Closed lucasrla closed 4 years ago

lucasrla commented 4 years ago

@Ganevru, I am experiencing the same described here: https://github.com/Chronoblog/gatsby-theme-chronoblog/issues/25

This tiny PR isn't the most elegant one, but it does prevent the issue from happening. (Since this is my first PR here, I decided to go as simple as possible.)

A solution to consider in the future (depending on your plans) is to add a timeZone option in siteMetadata (gatsby-config.js) and then parse it appropriately inside date.js.
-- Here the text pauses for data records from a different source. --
Lemma memory_crash_consistent_witness : ∃ bs m' P', drive (to_input <$> epoch0) new0 = Ok (bs, m') ∧ in_checkpointing_ (ctl_of m') = true ∧
  history c0 new0 (init_pmem c0 (mem_byte ∅)) (to_input <$> epoch0) m' P' ∧
  ∀ t, p_safe P' t → survives c0 (conf c0 (MemStoreLaws0 := mem_laws c0 wf0 wm0) (sys m')) (p_last P') t.
Proof.
  destruct (answers0_ok _ _ _ _ epoch0_answers) as (m' & Ed & Hk & _ & Hp).
  destruct (memory_crash_consistent c0 wf0 wm0 (params0 7) 4096 junk0 ∅ (to_input <$> epoch0) new0 _ m' params0_built ltac:(done) ltac:(done)
    new0_built Hp Ed) as (P' & Hh & Hs).
  eexists _, m', P'. split; [exact Ed|]. split_and!; assumption.
Defined.

(** Between the write that ends the epoch and the event that begins its checkpoint. *)
Lemma change0_closing : match drive (to_input <$> take 6 epoch0) new0 with
  | Ok (_, m) => bool_decide (freezeEvent m = Some 132) && (numNVMWrites (mem_of m) + numDRAMWrites (mem_of m) <? 2 ^ 64) && movables (take 6 epoch0) new0
  | Err _ => false end = true.
Proof. by vm_compute. Qed.

Lemma memory_accounts_witness : ∃ bs m', drive (to_input <$> take 6 epoch0) new0 = Ok (bs, m') ∧
  numNVMWrites (mem_of m') = Mig.total_nvm_writes_ (migrator_ (ctl_of m')) ∧
  numDRAMWrites (mem_of m') = Mig.total_dram_writes_ (migrator_ (ctl_of m')) ∧
  numNVMWrites (mem_of m') + numDRAMWrites (mem_of m') =
    numATTWriteHits (mem_of m') + numATTWriteMisses (mem_of m') + ckDRAMWriteHits (mem_of m') ∧
  balance m' = u64 (c_bsize c0 * Z.of_nat (length (ckpt (sys m')))).
Proof.
  pose proof change0_closing as H. destruct (drive (to_input <$> take 6 epoch0) new0) as [[bs m']|e] eqn:Ed; [|discriminate H].
  apply andb_true_iff in H as [H Hp%movables_permitted]. apply andb_true_iff in H as [Hf%bool_decide_eq_true Hn%Z.ltb_lt].
  exists bs, m'. split; [reflexivity|].
  exact (memory_accounts c0 wf0 wm0 (params0 7) 4096 junk0 ∅ _ new0 bs m' _ params0_built ltac:(done) ltac:(done) new0_built Hp Ed Hf Hn).
Defined.
(** The definition has a property of this name whose value is not
    [undefined]. *)
Definition definedProperty (d : WidgetDefinition) (k : string) : bool :=
  bool_decide (k ∈ ["id"; "name"; "component"; "defaultW"; "defaultH"])
  || String.eqb k "description" && bool_decide (is_Some (description d))
  || String.eqb k "category" && bool_decide (is_Some (category d))
  || String.eqb k "domain" && bool_decide (is_Some (domain d))
  || String.eqb k "isCertified" && bool_decide (is_Some (isCertified d))
  || String.eqb k "configurationMode" && bool_decide (is_Some (configurationMode d))
  || String.eqb k "configSchema" && bool_decide (is_Some (configSchema d))
  || String.eqb k "accessControl" && bool_decide (is_Some (accessControl d))
  || String.eqb k "isExecutable" && bool_decide (is_Some (isExecutable d)).

(** A read that finds no own property goes up the prototype chain: the
    definition that is the prototype, if any, then [Object.prototype]. *)
Definition inherited (p : option WidgetDefinition) (k : string) : Read :=
  if String.eqb k "__proto__" then
    match p with
    | Some d => Value d
    | None => Inherited
    end
  else if match p with
          | Some d => definedProperty d k
          | None => false
          end || bool_decide (k ∈ Js.objectPrototypeNames)
  then Inherited
  else Undefined.

(** [widgetRegistry[k]] *)
Definition get (reg : Registry) (k : string) : Read :=
  match own reg !! k with
  | Some w => Value w
  | None => inherited (proto reg) k
  end.

(** [Object.values(widgetRegistry)], given the own properties of the
    registry; the order of the values is not part of the model. *)
Definition getAvailableWidgets (reg : gmap string WidgetDefinition)
    : list WidgetDefinition :=
  (map_to_list reg).*2.

Definition getWidgetsByCategory (cat : string)
    (reg : gmap string WidgetDefinition) : list WidgetDefinition :=
  filter (fun w => Js.opt_or_else (category w) "Uncategorized" = cat)
         (getAvailableWidgets reg).

(** The registry after the module has run a sequence of registrations. *)
Definition registerAll (defs : list WidgetDefinition) : Registry :=
  foldl (fun reg def => registerWidget def reg) widgetRegistry defs.

(** The entries stored for one widget id. *)
Definition entriesFor (i : string) (reg : gmap string WidgetDefinition)
    : list WidgetDefinition :=
  filter (fun w => id w = i) (getAvailableWidgets reg).

(** Every entry sits under its own id. *)
Definition keyed (reg : gmap string WidgetDefinition) : Prop :=
  ∀ k w, reg !! k = Some w → id w = k.

End WidgetRegistry.

(** ** WidgetErrorBoundary (src/pages/WidgetStudio.tsx, lines 11-54) *)

Module ErrorBoundary.
Import Js.

Record State := {
  hasError : bool;
  error : option Thrown
}.

(** The constructor's [this.state]. *)
Definition initialState : State := {| hasError := false; error := None |}.

Definition getDerivedStateFromError (e : Thrown) : State :=
  {| hasError := true; error := Some e |}.

(** [componentDidCatch]: after logging, [this.props.onError?.(error)].  The
    callback is a function from the error to the effects it performs. *)
Definition componentDidCatch {E : Type} (onError : option (Thrown → list E))
    (e : Thrown) : list E :=
  match onError with
  | Some callback => callback e
  | None => []
  end.

(** [this.state.error?.message] *)
Definition error_message (s : State) : option string :=
  match error s with
  | Some (ThrownError e) => Some (err_message e)
  | Some (ThrownString _) => None
  | Some ThrownNull => None
  | Some ThrownUndefined => None
  | None => None
  end.

(** What the boundary puts on screen: the fixed fallback panel with the
    error message, or its children. *)
Inductive Markup :=
| Text (s : string)
| FallbackPanel (message : option string)
| Fragment (children : list Markup).

Definition render (s : State) (children : Markup) : Markup :=
  if hasError s then FallbackPanel (error_message s) else children.

(** The Try Again button: [this.setState({ hasError: false, error: null })]
    and then [this.props.onReset?.()]. *)
Definition tryAgain {E : Type} (onReset : option (list E)) : State * list E :=
  (initialState, match onReset with Some effects => effects | None => [] end).

(** A mounted React tree, as far as error handling goes: a component
    instance whose render either returns markup or throws, an error boundary
    with its state and [onError] prop around a subtree, or a host element
    with children. *)
Inductive Fiber (E : Type) :=
| Leaf (outcome : Thrown + string)
| Boundary (st : State) (onError : option (Thrown → list E)) (child : Fiber E)
| Host (children : list (Fiber E)).
Arguments Leaf {E} outcome.
Arguments Boundary {E} st onError child.
Arguments Host {E} children.

(** Renders the children of a host element in order; the first throw
    abandons the element and travels upwards. *)
Definition renderChildren {E : Type}
    (renderOne : Fiber E → Thrown + (Fiber E * Markup * list E))
    : list (Fiber E) → Thrown + (list (Fiber E) * list Markup * list E) :=
  fix go (l : list (Fiber E)) :=
    match l with
    | [] => inr ([], [], [])
    | f :: rest =>
        match renderOne f with
        | inl e => inl e
        | inr (f', m, eff) =>
            match go rest with
            | inl e => inl e
            | inr (rest', ms, effs) => inr (f' :: rest', m :: ms, eff ++ effs)
            end
        end
    end.

(** One render pass of React over a tree.  A throw below a boundary that
    has not failed yet is caught by it: React takes the state from
    [getDerivedStateFromError], renders the boundary again (now the
    fallback, the subtree stays unmounted) and calls [componentDidCatch].
    A boundary that has already failed does not render its children.  The
    [inl] result is a throw that no boundary in the tree caught. *)
Fixpoint renderPass {E : Type} (f : Fiber E)
    : Thrown + (Fiber E * Markup * list E) :=
  match f with
  | Leaf outcome =>
      match outcome with
      | inl e => inl e
      | inr s => inr (Leaf outcome, Text s, [])
      end
  | Boundary st onError child =>
      if hasError st then
        inr (Boundary st onError child, render st (Fragment []), [])
      else
        match renderPass child with
        | inr (child', m, eff) => inr (Boundary st onError child', render st m, eff)
        | inl e =>
            let st' := getDerivedStateFromError e in
            inr (Boundary st' onError child, render st' (Fragment []),
                 componentDidCatch onError e)
        end
  | Host children =>
      match renderChildren renderPass children with
      | inl e => inl e
      | inr (children', ms, eff) => inr (Host children', Fragment ms, eff)
      end
  end.

End ErrorBoundary.

(** ** The WidgetStudio component (src/pages/WidgetStudio.tsx) *)

Module WidgetStudio.
Import Js.

Inductive Role := user | assistant | system.

Record Message := { role : Role; content : string }.

Inductive ViewMode := PreviewMode | CodeMode | ConfigMode.

Inductive DataSourceType := DsNone | DsApi | DsSql.

(** The widget settings state of the configuration tab, with the schema
    extracted by the data source test and the id of the widget under edit. *)
Record Settings := {
  widgetName : string;
  widgetDescription : string;
  widgetCategory : string;
  widgetDomain : string;
  isExecutable : bool;
  dataSourceType : DataSourceType;
  dataSource : string;
  dataSourceSchema : option string;
  defaultW : Z;
  defaultH : Z;
  editingId : option string
}.

(** The [useState] cells of the component.  A value of this type is also
    what a closure created during a render sees of them. *)
Record State := {
  messages : list Message;
  prompt : string;
  isGenerating : bool;
  code : string;
  viewMode : ViewMode;
  previewComponent : option Component;
  previewError : option string;
  settings : Settings
}.

Definition quote : string := String (ascii_of_nat 34) EmptyString.
Definition newline : string := String (ascii_of_nat 10) EmptyString.

(** The initial source text of the editor. *)
Definition initialCode : string :=
  "export default function MyWidget() {" +:+ newline +:+
  "  return (" +:+ newline +:+
  "    <div className=" +:+ quote +:+
  "p-4 bg-white rounded-lg shadow h-full flex items-center justify-center"
  +:+ quote +:+ ">" +:+ newline +:+
  "      <h3 className=" +:+ quote +:+ "text-xl font-bold text-slate-800"
  +:+ quote +:+ ">Hello Widget</h3>" +:+ newline +:+
  "    </div>" +:+ newline +:+
  "  );" +:+ newline +:+
  "}".

Definition initialSettings : Settings :=
  {| widgetName := "New Custom Widget"; widgetDescription := "";
     widgetCategory := "Custom"; widgetDomain := "General";
     isExecutable := false; dataSourceType := DsNone; dataSource := "";
     dataSourceSchema := None; defaultW := 6; defaultH := 6;
     editingId := None |}.

Definition initialState : State :=
  {| messages :=
       [ {| role := assistant;
            content := "Welcome to the Widget Studio! Briefly describe the widget you want to build." |} ];
     prompt := ""; isGenerating := false; code := initialCode;
     viewMode := PreviewMode; previewComponent := None; previewError := None;
     settings := initialSettings |}.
The root cause of the issue is that in our frontmatters (as per the starters examples) we input dates in the following format:

date: 2020-08-13

When you insert that string into the Date constructor, Date objects are (implicitly) created with 00:00:00 time and UTC as their time zone:

// https://github.com/Chronoblog/gatsby-theme-chronoblog/blob/master/packages/gatsby-theme-chronoblog/src/components/date.js#L14
const newDate = new Date(date);

Then, when you convert the newDate using toLocaleString(language, options) to our local time zones, things can get weird.

Because @reallymello (Florida) and I live in time zones that are UTC-3 (or more) we noticed the issue. All our posts/notes/links are showed in the feed with the frontmatter day minus 1.

I assume you haven't noticed anything on your side because it seems you live in Moscow (which is UTC+3, give or take). Your days are never shifted!


Well, that's a very long explanation for such a tiny PR. 😅

In any case, thanks again for creating this great theme!

ganevdev commented 4 years ago

Thanks for the detailed explanation, this is a good practice even for small code changes.